En kötüsü de olumsuz zamanlarda artan yazma isteği. Negatif duygulardan o kadar çok kelime türüyor ki kafanda, dökülüyor yazıya. Ama bu dökülenler ne kadar seni tatmin ediyor, asıl soru bu bana göre. Evet yazıyorsun ama yaşadıklarına tepki olarak. Mesela böyle zamanlarda  yazdıklarımı asla geriye dönüp okuma isteğim olmuyor. Çünkü illa ki içinde benden olmayan şeyler hissediyorum. Nefret ve öfke dolu, sevgiden uzak duygularla yazdıklarımı, geriye dönüp okuduğumda, sadece edebi anlamda kendi kendimi tatmin edecek, kimi zaman iyi kimi zamanda tam çöp sepetlik yazılar çıkıyor ortaya.

Ama amaç sadece edebi anlamda bir tatmin veya "bak ben böyle yazarım" şeklinde popülist, etraftan beğeni talebi  için yazmıyorum. Kendim için yazıyorum. Yazdığım isterse best seller'lık bir söz olsun, beni mutlu etmedikten sonra zerre kadar değeri yoktur. O sebeple de yazarken bunları hissettiğim anlardan sonra ara veriyorum. Ama yazdıklarımı da asla silmiyorum. Çünkü her birinde bir ders var. Etrafımızda yaşananlar, çevremizde yaşayanlardan olumlu veya olumsuz pek çok şey görür ve öğrenmeye çalışırız. Kimisinden yapmamız gerekenleri, kimisinden de yapmamamız gerekenleri. Hepsi birbirini tamamlayacak şekilde vardırlar hayatta. Ve yaşantımızda çıkar karşımıza. Herşeyin bir varolma sebebi vardır. Bu amaca hizmet eden herşeyi görme,gözlemleme ve anlama yetisi de bizim arzu ettiğimiz kadardır.

Ve işte bu noktada, yukarıda yazdıklarımdaki ironik tezatlık duvar gibi karşıma çıkıp duruyor karşımda. İyi veya kötüyü, yapmam gereken veya yapmamam gerekenleri öğreneceksem, mesela her an da yazmalıyım o halde. Ama mutlu olmuyorum. Yazmamalıyım o zaman. Paradoks dediğimiz şeyin başlangıç noktasındayız. Çözümsüz gibi görünüyor.
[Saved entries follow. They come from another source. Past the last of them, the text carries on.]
(* ===== verification/Loop.v ===== *)
(** * The render loop: when [renderCanvas] runs

    src/App.tsx, lines 381-411 (the loop effect and the static-image
    trigger), with the [cancelAnimationFrame] of the camera effect's
    cleanup (lines 223-234).  React commits a render of the component:
    an effect whose dependency list holds a new value (by [Object.is])
    has its cleanup run, then its body; [useCallback] (line 379) gives
    [renderCanvas] a new identity when one of its dependencies is new.
    The browser keeps a queue of [requestAnimationFrame] callbacks, each
    with an id; [cancelAnimationFrame] removes one; a frame runs the
    callbacks queued before it, in order.

    The scheduler state ([Sched]) is the committed component state, the
    callback queue, the next id, [animationFrameIdRef.current], and the
    log of the states [renderCanvas] was called with (a callback is a
    closure: it carries the state its [renderCanvas] reads).  A commit
    is [commit]; a frame is [frame]; [reachable] closes the mount under
    both.  The theorems: one animation loop at most, exactly while the
    state loops, and always drawing the current state; every frame draws
    the current state while looping (continuous re-invocation); a static
    frame is drawn once and then left alone (on-demand re-invocation);
    and every change is drawn at the next frame.  [handleAIGenerate]
    (lines 745-769) cancels the loop's callback and changes only state
    no effect depends on: the last theorem shows that nothing restarts
    the loop. *)

From Stdlib Require Import String.
From stdpp Require Import strings.
From S2P Require Import Prelude Draw Render.
Import Orchestrator.

Local Open Scope nat_scope.

Module RenderLoop.

(** ** The component state the effects read *)

(** [renderCanvas]'s dependencies (the fields of [AppState]) and
    [imageSrc] (line 87). *)
Record UiState := mk_ui { app : AppState; imageSrc : option string }.

(** The dependencies of the three effects. *)
Inductive Dep :=
  | DAppMode | DSourceType | DActiveTab | DActiveLayers | DGlitch | DAscii | DHalftone
  | DBlend | DText | DBlendType | DGlobal | DFacing | DImageSrc | DVibration.

(** Dependency [d] holds the same value in [u] and [u']. *)
Definition dep_same (u u' : UiState) (d : Dep) : Prop :=
  let a := app u in
  let a' := app u' in
  match d with
  | DAppMode => appMode a = appMode a'
  | DSourceType => sourceType a = sourceType a'
  | DActiveTab => activeTab a = activeTab a'
  | DActiveLayers => activeLayers a = activeLayers a'
  | DGlitch => glitchParams a = glitchParams a'
  | DAscii => asciiParams a = asciiParams a'
  | DHalftone => halftoneParams a = halftoneParams a'
  | DBlend => blendParams a = blendParams a'
  | DText => textParams a = textParams a'
  | DBlendType => blendType a = blendType a'
  | DGlobal => globalParams a = globalParams a'
  | DFacing => facingMode a = facingMode a'
  | DImageSrc => imageSrc u = imageSrc u'
  | DVibration => vibration (globalParams a) = vibration (globalParams a')
  end.

(** Strings and numbers compare by value; the parameter objects by
    identity, and every setter of the component makes a new object. *)
Definition by_value (d : Dep) : bool :=
  match d with
  | DActiveLayers | DGlitch | DAscii | DHalftone | DBlend | DText | DGlobal => false
  | _ => true
  end.

(** [fresh d]: [Object.is] finds dependency [d] new at this commit.  A
    dependency that is not new holds the same value; a value compared by
    value is new only when it changed.  (Primitive floats are equal exactly when
    [Object.is] says so: [-0] and [0] differ, NaN equals NaN.) *)
Definition fresh_ok (u u' : UiState) (fresh : Dep -> bool) : Prop :=
  forall d, (fresh d = false -> dep_same u u' d) /\
            (by_value d = true -> fresh d = true -> ~ dep_same u u' d).

(** The dependency list of [renderCanvas] (line 379). *)
Definition renderCanvas_deps : list Dep :=
  [DAppMode; DSourceType; DActiveTab; DActiveLayers; DGlitch; DAscii; DHalftone; DBlend; DText;
   DBlendType; DGlobal; DFacing].

(** [useCallback] returns a new [renderCanvas] when a dependency is new. *)
Definition renderCanvas_fresh (fresh : Dep -> bool) : bool := existsb fresh renderCanvas_deps.

(** Which effects re-run (lines 234, 403, 411). *)
Definition camera_effect_runs (fresh : Dep -> bool) : bool := fresh DAppMode || fresh DFacing.

Definition loop_effect_runs (fresh : Dep -> bool) : bool :=
  existsb fresh [DAppMode; DSourceType; DActiveTab; DActiveLayers; DBlendType; DVibration] ||
  renderCanvas_fresh fresh.

Definition static_effect_runs (fresh : Dep -> bool) : bool :=
  fresh DAppMode || renderCanvas_fresh fresh ||
  existsb fresh [DImageSrc; DActiveTab; DActiveLayers; DBlendType; DSourceType; DGlobal].

(** [shouldLoop] (lines 383-387) and [isLooping] (line 407). *)
Definition shouldLoop (st : AppState) : bool :=
  match appMode st with CAMERA => true | _ => false end ||
  match appMode st, sourceType st with IMAGE, KVideo => true | _, _ => false end ||
  (layer_blend (activeLayers st) && match blendType st with Some KVideo => true | _ => false end) ||
  jslt (zf 0) (vibration (globalParams st)).

Definition isLooping (st : AppState) : bool :=
  match appMode st with CAMERA => true | _ => false end ||
  match appMode st, sourceType st with IMAGE, KVideo => true | _, _ => false end ||
  (layer_blend (activeLayers st) && match blendType st with Some KVideo => true | _ => false end) ||
  jslt (zf 0) (vibration (globalParams st)).

Definition is_image (m : AppMode) : bool := match m with IMAGE => true | _ => false end.

(** ** The animation-frame queue *)

(** A queued callback: the [loop] closure of the loop effect, with the
    [shouldLoop] it captured, or [renderCanvas] itself (the static
    trigger); both carry the state their [renderCanvas] reads. *)
Inductive Cb := LoopCb (should : bool) (view : AppState) | StaticCb (view : AppState).

Record Sched := mk_sched {
  ui : UiState;
  queue : list (nat * Cb);
  next_id : nat;
  frame_ref : nat;
  renders : list AppState
}.

Definition set_ui (u : UiState) (s : Sched) : Sched :=
  mk_sched u (queue s) (next_id s) (frame_ref s) (renders s).
Definition set_queue (q : list (nat * Cb)) (s : Sched) : Sched :=
  mk_sched (ui s) q (next_id s) (frame_ref s) (renders s).
Definition set_frame_ref (i : nat) (s : Sched) : Sched :=
  mk_sched (ui s) (queue s) (next_id s) i (renders s).

(** [requestAnimationFrame(c)]: a fresh id, the callback at the end. *)
Definition request (c : Cb) (s : Sched) : nat * Sched :=
  (next_id s, mk_sched (ui s) (queue s ++ [(next_id s, c)]) (S (next_id s)) (frame_ref s) (renders s)).

(** [cancelAnimationFrame(i)]. *)
Definition cancel (i : nat) (s : Sched) : Sched :=
  set_queue (List.filter (fun e => negb (Nat.eqb (fst e) i)) (queue s)) s.

(** A call of [renderCanvas] reading [v]. *)
Definition render (v : AppState) (s : Sched) : Sched :=
  mk_sched (ui s) (queue s) (next_id s) (frame_ref s) (v :: renders s).

(** [loop] (lines 389-394). *)
Definition loop (should : bool) (v : AppState) (s : Sched) : Sched :=
  if should then
    let s := render v s in
    let '(i, s) := request (LoopCb should v) s in
    set_frame_ref i s
  else s.

(** ** A commit and a frame *)

(** The cleanups of the effects that re-run, in the order of the
    component: the camera effect's (line 232), the loop effect's (line
    401). *)
Definition cleanups (fresh : Dep -> bool) (s : Sched) : Sched :=
  let s := if camera_effect_runs fresh then cancel (frame_ref s) s else s in
  if loop_effect_runs fresh then cancel (frame_ref s) s else s.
Halbuki değil. Her an yazıyoruz,yazmasakda. Kimi zaman kağıda, kimi zaman havaya, kimi zaman suya, kimi zaman aklımıza, kimi zaman yüreğimize yazıyoruz. Yazmak bir sevda. Her yere, her şeye yazarsınız. İlla somut iz mi bırakacaksınız? Bu mudur yazmak? Öyle bir yazı yazılır ki bazen kalbinize kazınır bir ömür boyu çıkmamak üzere ve bu yazı, sevgilinin dudağınıza koyduğu tek bir naif öpücüktür. Yaşatır sizi bir ömür.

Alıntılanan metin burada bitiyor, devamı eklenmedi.